French physicist (born 1947)

Dominique Langevin (/fr/; born 24 July 1947) is a French researcher in physical chemistry. She is research director at the Centre national de la recherche scientifique and leads the liquid interface group in the Laboratory of Solid State Physics at the University of Paris-Sud. She was the Life and Physical Sciences Panel chair for the European Space Sciences Committee of the European Science Foundation from 2013-2021.

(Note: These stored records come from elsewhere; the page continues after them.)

Lemma closed_below_spec (ps : list bool) :
  forall cs,
    closed_below ps cs = true <->
    forall j c p, cs !! j = Some c -> ps !! (j / 2)%nat = Some p ->
                  implb c p = true.
Proof.
  induction ps as [|p ps IH]; intros cs.
  - simpl. split; [|reflexivity]. intros _ j c p _ H. discriminate.
  - destruct cs as [|c1 [|c2 cs]]; cbn [closed_below].
    + split; [|reflexivity]. intros _ j c q H. discriminate.
    + split.
      * intros H [|j] c q Hc Hq; [|discriminate].
        injection Hc as <-. injection Hq as <-. exact H.
      * intros H. apply (H 0%nat c1 p); reflexivity.
    + rewrite !andb_true_iff, IH. split.
      * intros [[H1 H2] H3] [|[|j]] c q Hc Hq.
        -- injection Hc as <-. injection Hq as <-. exact H1.
        -- injection Hc as <-. injection Hq as <-. exact H2.
        -- rewrite div2_SS in Hq. apply (H3 j c q); assumption.
      * intros H. split; [split|].
        -- apply (H 0%nat c1 p); reflexivity.
        -- apply (H 1%nat c2 p); reflexivity.
        -- intros j c q Hc Hq. apply (H (S (S j)) c q); [exact Hc|].
           rewrite div2_SS. exact Hq.
Qed.

Lemma dir_closed_spec (buf : list byte) :
  length buf = Z.to_nat DBLKSIZ ->
  dir_closed buf = true <->
  forall d, 1 <= d < DBLKSIZ * BITSIZ ->
            bit_set buf d = true -> bit_set buf (parent d) = true.
Proof.
  intros Hlen. change DBLKSIZ with 4096 in *. change BITSIZ with 8.
  unfold dir_closed. rewrite closed_below_spec. split.
  - intros H d Hd Hb.
    assert (Hp : 0 <= parent d < d).
    { unfold parent. split; [apply Z.div_pos; lia|].
      apply Z.div_lt_upper_bound; lia. }
    specialize (H (Z.to_nat (d - 1)) true (bit_set buf (parent d))).
    apply H.
    + rewrite lookup_tail.
      replace (S (Z.to_nat (d - 1))) with (Z.to_nat d) by lia.
      rewrite dir_bits_lookup by lia. rewrite Z2Nat.id by lia. rewrite Hb.
      reflexivity.
    + replace (Z.to_nat (d - 1) / 2)%nat with (Z.to_nat (parent d)).
      * rewrite dir_bits_lookup by lia. rewrite Z2Nat.id by lia. reflexivity.
      * unfold parent. rewrite Z2Nat.inj_div by lia. reflexivity.
  - intros H j c p Hc Hp. rewrite lookup_tail in Hc.
    assert (Hj : (S j < 8 * length buf)%nat).
    { rewrite <- length_dir_bits. apply lookup_lt_is_Some. eauto. }
    rewrite dir_bits_lookup in Hc by exact Hj.
    rewrite dir_bits_lookup in Hp
      by (pose proof (Nat.Div0.div_le_upper_bound j 2 j ltac:(lia)); lia).
    injection Hc as <-. injection Hp as <-.
    destruct (bit_set buf (Z.of_nat (S j))) eqn:E; [|reflexivity].
    cbn [implb]. apply H in E; [|lia].
    assert (Hpar : parent (Z.of_nat (S j)) = Z.of_nat (j / 2)).
    { unfold parent. rewrite Nat2Z.inj_div. f_equal. lia. }
    rewrite Hpar in E. exact E.
Qed.

Lemma walk_cached_step (fuel : nat) (buf : list byte) (mx hash dbit hbit : Z) :
  walk_cached (S fuel) buf mx hash dbit hbit
  = if dbit <? mx then
      match dir_bit buf dbit with
      | Ok true =>
          walk_cached fuel buf mx hash
            (child dbit (negb (Z.land hash (i64 (Z.shiftl 1 hbit)) =? 0)))
            (hbit + 1)
      | Ok false => Ok (dbit, hbit)
      | Panic => Panic
      | Timeout => Timeout
      end
    else Ok (dbit, hbit).
Proof. reflexivity. Qed.

(** Where a walk can end: not above its start, at a bit that is clear when
    it lies inside the directory, and below a split node unless it is the
    start itself. *)
Lemma walk_cached_end (buf : list byte) (mx hash : Z) (fuel : nat) :
  forall d hb c h,
    mx <= DBLKSIZ * BITSIZ -> 0 <= d ->
    walk_cached fuel buf mx hash d hb = Ok (c, h) ->
    d <= c /\ hb <= h /\
    (c < mx -> bit_set buf c = false) /\
    (c = d \/ bit_set buf (parent c) = true).
Proof.
  induction fuel as [|fuel IH]; intros d hb c h Hmx Hd; cbn [walk_cached].
  - destruct (d <? mx) eqn:E; [discriminate|]. intros [= <- <-]. zbool.
    repeat split; lia.
  - destruct (d <? mx) eqn:E.
    + zbool. rewrite dir_bit_first_block by lia.
      destruct (bit_set buf d) eqn:Eb.
      * intros Hw.
        pose proof (child_small d (negb (Z.land hash (i64 (Z.shiftl 1 hb)) =? 0))
                      ltac:(lia)) as Hc.
        pose proof (parent_child d (negb (Z.land hash (i64 (Z.shiftl 1 hb)) =? 0))
                      ltac:(lia)) as Hp.
        apply IH in Hw; [|exact Hmx|destruct (negb _); lia].
        destruct Hw as (H1 & H2 & H3 & H4).
        split; [destruct (negb _); lia|]. split; [lia|]. split; [exact H3|].
        right. destruct H4 as [->|H4]; [rewrite Hp; exact Eb|exact H4].
      * intros [= <- <-]. repeat split; try lia; auto.
    + intros [= <- <-]. zbool. repeat split; lia.
Qed.

(** The level of the node a walk ends at. *)
Lemma walk_cached_level (buf : list byte) (mx hash : Z) (fuel : nat) :
  forall d hb c h,
    mx <= DBLKSIZ * BITSIZ -> 0 <= hb ->
    2 ^ hb - 1 <= d <= 2 ^ (hb + 1) - 2 ->
    walk_cached fuel buf mx hash d hb = Ok (c, h) ->
    2 ^ h - 1 <= c <= 2 ^ (h + 1) - 2.
Proof.
  induction fuel as [|fuel IH]; intros d hb c h Hmx Hhb Hd; cbn [walk_cached].
  - destruct (d <? mx); [discriminate|]. intros [= <- <-]. exact Hd.
  - destruct (d <? mx) eqn:E; [|intros [= <- <-]; exact Hd].
    zbool.
    assert (Hd0 : 0 <= d) by (pose proof (Z.pow_pos_nonneg 2 hb); lia).
    rewrite dir_bit_first_block by lia.
    destruct (bit_set buf d); [|intros [= <- <-]; exact Hd].
    apply IH; [exact Hmx|lia|].
    rewrite child_small by lia.
    replace (hb + 1 + 1) with (Z.succ (hb + 1)) by lia.
    rewrite (Z.pow_succ_r 2 (hb + 1)) by lia.
    replace (hb + 1) with (Z.succ hb) in * by lia.
    rewrite (Z.pow_succ_r 2 hb) in * by lia.
    destruct (negb _); lia.
Qed.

Langevin studies liquid interfaces and interfacial rheology, the flow of matter at interfaces between liquids, or between a liquid and a gas. She is particularly interested in foams and emulsions and has made significant contributions relating the mechanical properties of interfaces to the stability of foams and emulsions. She has had a major role in bringing together scientists and mathematicians from multiple disciplines to develop the field of foam and emulsion science. Her books include Light Scattering by Liquid Surfaces and Complementary Techniques (1992) and Emulsions, microemulsions and foams (2020).

==Early life==
The daughter of Maurice Cruchon and Jacqueline Maujean, she was born Dominique Anne-Marie Cruchon in Angoulême. In 1969, she married the mathematician Michel Langevin.

== Education==
She received a PhD from the women's École Normale Supérieure (ENS Sèvres) in Paris, and did a third-cycle thesis at the Laboratory of Hertzian Spectroscopy, supervised by Marie-Anne Bouchiat. Langevin conducted post-doctoral research at the Pierre Gilles de Gennes laboratory at the Collège de France.

==Career==
During the 1970s, Langevin established the surfactant group at the École Normale Supérieure. During the early 1990s, she established the "Films de tensioactifs flexibles" research group. From 1994 to 1998, Langevin was director of the Centre de Recherche Paul Pascal in Bordeaux. She was president of the European Colloid and Interface Society from 1992 to 1993.

==Research==
Her areas of research have included the experimental study of soft matter physics, including the surface of liquid crystals, mixtures of surfactants and polymers, the effects of nanoparticles on foams, foam drainage and soap film drainage, and the surface rheology of ultralow tension surfactant-oil-water systems.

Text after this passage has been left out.